* [DATA FOR THIS TASK]
(** C1, as amended. In [MiddleClickDemo], once closing has begun with
    animation enabled, every effect has captured the progress it held, and
    each later tick sets its progress to [captured * (1 - t)] with
    [t = min(1, elapsed / max(1e-6, exit_duration))] (for a captured value
    that is not negative): the decay is linear, non-increasing, starts from
    the captured value and is exactly 0 from [max(1e-6, exit_duration)]
    after the start on.  In [MiddleClickOverlay], each tick of a closing
    overlay with the exit animation enabled sets every effect's progress to
    [max(0, 1 - t)^3] for the same [t], whatever progress the effect held:
    the curve is non-increasing, starts from 1 and is exactly 0 from
    [max(1e-6, exit_duration)] after the start on. *)
Theorem closing_progress_decay :
  (* the demo *)
  (forall now d, Demo.anim_enabled d = true ->
     Forall2 (fun e e' => captured now (Demo.e_progress e) e')
             (Demo.effects d) (Demo.effects (Demo._start_reverse_close now d)))
  /\ (forall d now rs sps i es,
        Demo.anim_enabled d = true -> Forall2 (captured rs) sps es -> Forall (Qle 0) sps ->
        exists es' hits r,
          Demo.paint_loop d now i es = Some (es', hits, r)
          /\ Forall2 (captured rs) sps es'
          /\ Forall2 (fun sp e' =>
                        Demo.e_progress e'
                        == linear_decay sp (time_fraction (now - rs) (Demo.anim_out_duration d)))
                     sps es')
  /\ (forall sp dur rs now1 now2,
        0 <= sp -> now1 <= now2 ->
        linear_decay sp (time_fraction (now2 - rs) dur)
        <= linear_decay sp (time_fraction (now1 - rs) dur))
  /\ (forall sp dur rs, linear_decay sp (time_fraction (rs - rs) dur) == sp)
  /\ (forall sp dur rs now,
        rs + Qmax Py.eps dur <= now -> linear_decay sp (time_fraction (now - rs) dur) == 0)
  (* the overlay *)
  /\ (forall o now i es,
        _closing o = true -> anim_out_enabled o = true ->
        exists es' hits r,
          paint_loop o now i es = Some (es', hits, r)
          /\ length es' = length es
          /\ Forall (fun e' =>
                       e_progress e'
                       == exit_cubic (time_fraction (now - Py.float_or (_closing_start o) now)
                                                    (anim_out_duration o)))
                    es')
  /\ (forall dur cs now1 now2,
        now1 <= now2 ->
        exit_cubic (time_fraction (now2 - cs) dur) <= exit_cubic (time_fraction (now1 - cs) dur))
  /\ (forall dur cs, exit_cubic (time_fraction (cs - cs) dur) == 1)
  /\ (forall dur cs now,
        cs + Qmax Py.eps dur <= now -> exit_cubic (time_fraction (now - cs) dur) == 0).
Proof.
  assert (Hzero : forall dur rs, time_fraction (rs - rs) dur == 0).
  { intros dur rs. unfold time_fraction.
    assert (Hz : (rs - rs) / Qmax Py.eps dur == 0).
    { unfold Qdiv. assert (Hr : rs - rs == 0) by ring. rewrite Hr. ring. }
    rewrite Hz. apply Q.min_r. lra. }
  split; [intros now d; apply demo_start_captures|].
  split; [intros d now rs sps i es Hen Hcap Hpos;
          apply (demo_paint_loop_closing d now rs Hen sps es i Hcap Hpos)|].
  split; [intros sp dur rs now1 now2 Hsp Hle;
          apply linear_decay_antimono; [exact Hsp | apply time_fraction_mono; lra]|].
  split; [intros sp dur rs; unfold linear_decay; rewrite Hzero; ring|].
  split; [intros sp dur rs now Hle; unfold linear_decay;
          rewrite time_fraction_done by lra; ring|].
  split; [intros o now i es Hcl Hen; apply (paint_loop_closing o now Hcl Hen es i)|].
  split; [intros dur cs now1 now2 Hle; apply exit_cubic_antimono, time_fraction_mono; lra|].
  split; [intros dur cs; rewrite Hzero; reflexivity|].
  intros dur cs now Hle. rewrite time_fraction_done by lra. reflexivity.
Qed.

End Closing.

(** ** Auto-dismiss *)

Section AutoDismiss.

Context `{Libm}.

(** The test on the squares decides the comparison of the Euclidean
    distance with the threshold. *)
Lemma hypot_gt_sqrt (dx dy limit : Z) :
  Py.hypot_gt dx dy limit = true
  <-> (IZR limit < sqrt (IZR (dx * dx + dy * dy)))%R.
Proof.
  unfold Py.hypot_gt. destruct (Z.ltb_spec limit 0) as [Hneg|Hpos].
  - split; [intros _|reflexivity].
    apply Rlt_le_trans with 0%R; [apply IZR_lt, Hneg | apply sqrt_pos].
  - assert (Hl : (0 <= IZR limit)%R) by (apply IZR_le, Hpos).
    assert (Hsq : sqrt (IZR (limit * limit)) = IZR limit).
    { rewrite mult_IZR. apply sqrt_square, Hl. }
    assert (Hn : (0 <= IZR (dx * dx + dy * dy))%R) by (apply IZR_le; nia).
    assert (Hm : (0 <= IZR (limit * limit))%R) by (apply IZR_le; nia).
    rewrite Z.ltb_lt. split.
    + intros Hlt. rewrite <- Hsq. apply sqrt_lt_1; [exact Hm | exact Hn | apply IZR_lt, Hlt].
    + intros Hlt. rewrite <- Hsq in Hlt. apply lt_IZR. apply sqrt_lt_0_alt, Hlt.
Qed.

Lemma start_close_when_closing (self : nat) (now : Q) (w : World) (o : Overlay) :
  objs w !! self = Some o -> _closing o = true -> _start_close self now w = w.
Proof. intros Ho Hc. unfold _start_close. rewrite Ho, Hc. reflexivity. Qed.

(** Beyond the guard of the check.  A leave check of an overlay whose
    stored global centre passes the guard of the check compares the
    Euclidean distance from the pointer
    to that centre with the threshold: strictly above it the check is a
    call of [_start_close], at or below it the check does nothing.
    [_start_close] on an overlay that is not closing either sets
    [_closing] and starts the exit animation or, with an animation
    switched off, closes the overlay at once, which stops the leave
    timer; once closing has begun, [_start_close], and therefore the
    check, changes nothing.  The threshold of a new overlay is 220. *)
Theorem leave_check_threshold (self : nat) (w : World) (o : Overlay)
        (cg cur : QPoint) (now : Q) :
  objs w !! self = Some o ->
  _center_global o = Some cg -> QPoint_bool (Some cg) = true ->
  let dx := x cur - x cg in
  let dy := y cur - y cg in
  let dist := sqrt (IZR (dx * dx + dy * dy)) in
  ((IZR (_leave_distance o) < dist)%R ->
     _on_leave_check self cur now w = _start_close self now w)
  /\ ((dist <= IZR (_leave_distance o))%R -> _on_leave_check self cur now w = w)
  /\ (_closing o = true ->
        _start_close self now w = w /\ _on_leave_check self cur now w = w)
  /\ (_closing o = false -> anim_enabled o = true -> anim_out_enabled o = true ->
      exists o', objs (_start_close self now w) !! self = Some o'
                 /\ _closing o' = true /\ _closing_start o' = Some now
                 /\ anim_timer_active o' = true /\ visible o' = visible o)
  /\ (_closing o = false -> anim_enabled o && anim_out_enabled o = false ->
      objs (_start_close self now w) !! self = Some (closed o)
      /\ leave_timer_active (closed o) = false /\ visible (closed o) = false)
  /\ (forall opts, _leave_distance (init_overlay opts) = 220).
Proof.
  intros Ho Hcg Ht dx dy dist.
  assert (Hcheck : _on_leave_check self cur now w
                   = if Py.hypot_gt dx dy (_leave_distance o)
                     then _start_close self now w else w).
  { unfold _on_leave_check. rewrite Ho, Hcg, Ht. reflexivity. }
  split; [|split; [|split; [|split; [|split]]]].
  - intros Hgt. rewrite Hcheck. apply hypot_gt_sqrt in Hgt. rewrite Hgt. reflexivity.
  - intros Hle. rewrite Hcheck.
    destruct (Py.hypot_gt dx dy (_leave_distance o)) eqn:E; [|reflexivity].
    apply hypot_gt_sqrt in E. fold dx dy dist in E.
    exfalso. apply (Rlt_irrefl dist). eapply Rle_lt_trans; eassumption.
  - intros Hc. pose proof (start_close_when_closing self now w o Ho Hc) as Hs.
    split; [exact Hs|]. rewrite Hcheck, Hs.
    destruct (Py.hypot_gt dx dy (_leave_distance o)); reflexivity.
  - intros Hc Hen Hout. unfold _start_close. rewrite Ho, Hc, Hen, Hout. simpl.
    eexists. split; [apply lookup_insert_eq|].
    destruct (anim_timer_active o) eqn:E; simpl; rewrite ?E; repeat split; reflexivity.
  - intros Hc Hoff. unfold _start_close. rewrite Ho, Hc.
    replace (negb (anim_out_enabled o) || negb (anim_enabled o)) with true
      by (destruct (anim_enabled o), (anim_out_enabled o); simpl in *; congruence).
    rewrite (QWidget_close_eq self w o Ho). simpl. rewrite lookup_insert_eq.
    repeat split; reflexivity.
  - reflexivity.
Qed.

(** The guard [if not self._center_global] of the check takes the truth
    value of the point: a stored centre that is the point (0, 0) does not
    pass it. *)
Lemma leave_check_guard_fails (self : nat) (w : World) (o : Overlay)
      (cur : QPoint) (now : Q) :
  objs w !! self = Some o -> QPoint_bool (_center_global o) = false ->
  _on_leave_check self cur now w = w.
Proof.
  intros Ho Hg. unfold _on_leave_check. rewrite Ho.
  destruct (_center_global o) as [cg|]; [|reflexivity].
  rewrite Hg. reflexivity.
Qed.

End AutoDismiss.

(** C7. At the centre (0, 0) the leave check never closes.  For every
    overlay whose stored global centre is the point (0, 0), a leave check
    leaves the process as it is, wherever the pointer is.  So for the
    sample overlay shown at the global point (0, 0), with the threshold
    220, open and not closing: the check with the pointer at distance 221
    changes nothing, as does the check at distance 5000 and the one at
    distance 219, while the begin-close request [_start_close], had it
    been made, would have marked the overlay as closing. *)
Theorem leave_check_origin_never_closes :
  (forall (self : nat) (w : World) (o : Overlay) (cur : QPoint) (now : Q),
      objs w !! self = Some o -> _center_global o = Some (mkPoint 0 0) ->
      _on_leave_check self cur now w = w)
  /\ _center_global (Sample.overlay_of Cases.at_origin 0) = Some (mkPoint 0 0)
  /\ _leave_distance (Sample.overlay_of Cases.at_origin 0) = 220
  /\ _closing (Sample.overlay_of Cases.at_origin 0) = false
  /\ is_visible Cases.at_origin 0 = true
  /\ _on_leave_check 0 (mkPoint 221 0) (1 # 2) Cases.at_origin = Cases.at_origin
  /\ _on_leave_check 0 (mkPoint 5000 0) (1 # 2) Cases.at_origin = Cases.at_origin
  /\ _on_leave_check 0 (mkPoint 219 0) (1 # 2) Cases.at_origin = Cases.at_origin
  /\ (exists o',
        objs (_start_close 0 (1 # 2) Cases.at_origin) !! 0%nat = Some o'
        /\ _closing o' = true).
Proof.
  assert (Hgen : forall (self : nat) (w : World) (o : Overlay) (cur : QPoint) (now : Q),
             objs w !! self = Some o -> _center_global o = Some (mkPoint 0 0) ->
             _on_leave_check self cur now w = w).
  { intros self w o cur now Ho Hcg.
    apply (leave_check_guard_fails self w o cur now Ho). rewrite Hcg. reflexivity. }
  assert (Ho : objs Cases.at_origin !! 0%nat = Some (Sample.overlay_of Cases.at_origin 0))
    by (vm_compute; reflexivity).
  assert (Hcg : _center_global (Sample.overlay_of Cases.at_origin 0) = Some (mkPoint 0 0))
    by (vm_compute; reflexivity).
  split; [exact Hgen|]. split; [exact Hcg|].
  split; [vm_compute; reflexivity|]. split; [vm_compute; reflexivity|].
  split; [vm_compute; reflexivity|].
  split; [exact (Hgen _ _ _ _ _ Ho Hcg)|].
  split; [exact (Hgen _ _ _ _ _ Ho Hcg)|].
  split; [exact (Hgen _ _ _ _ _ Ho Hcg)|].
  eexists. split; vm_compute; reflexivity.
Qed.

* [WHAT YOU ARE ASKED TO DO]
Look above and return each line of the records exactly, from the very first through the line with "the curve is", both included.

* [SOLUTION FOR THIS EXERCISE]
(** C1, as amended. In [MiddleClickDemo], once closing has begun with
    animation enabled, every effect has captured the progress it held, and
    each later tick sets its progress to [captured * (1 - t)] with
    [t = min(1, elapsed / max(1e-6, exit_duration))] (for a captured value
    that is not negative): the decay is linear, non-increasing, starts from
    the captured value and is exactly 0 from [max(1e-6, exit_duration)]
    after the start on.  In [MiddleClickOverlay], each tick of a closing
    overlay with the exit animation enabled sets every effect's progress to
    [max(0, 1 - t)^3] for the same [t], whatever progress the effect held:
    the curve is non-increasing, starts from 1 and is exactly 0 from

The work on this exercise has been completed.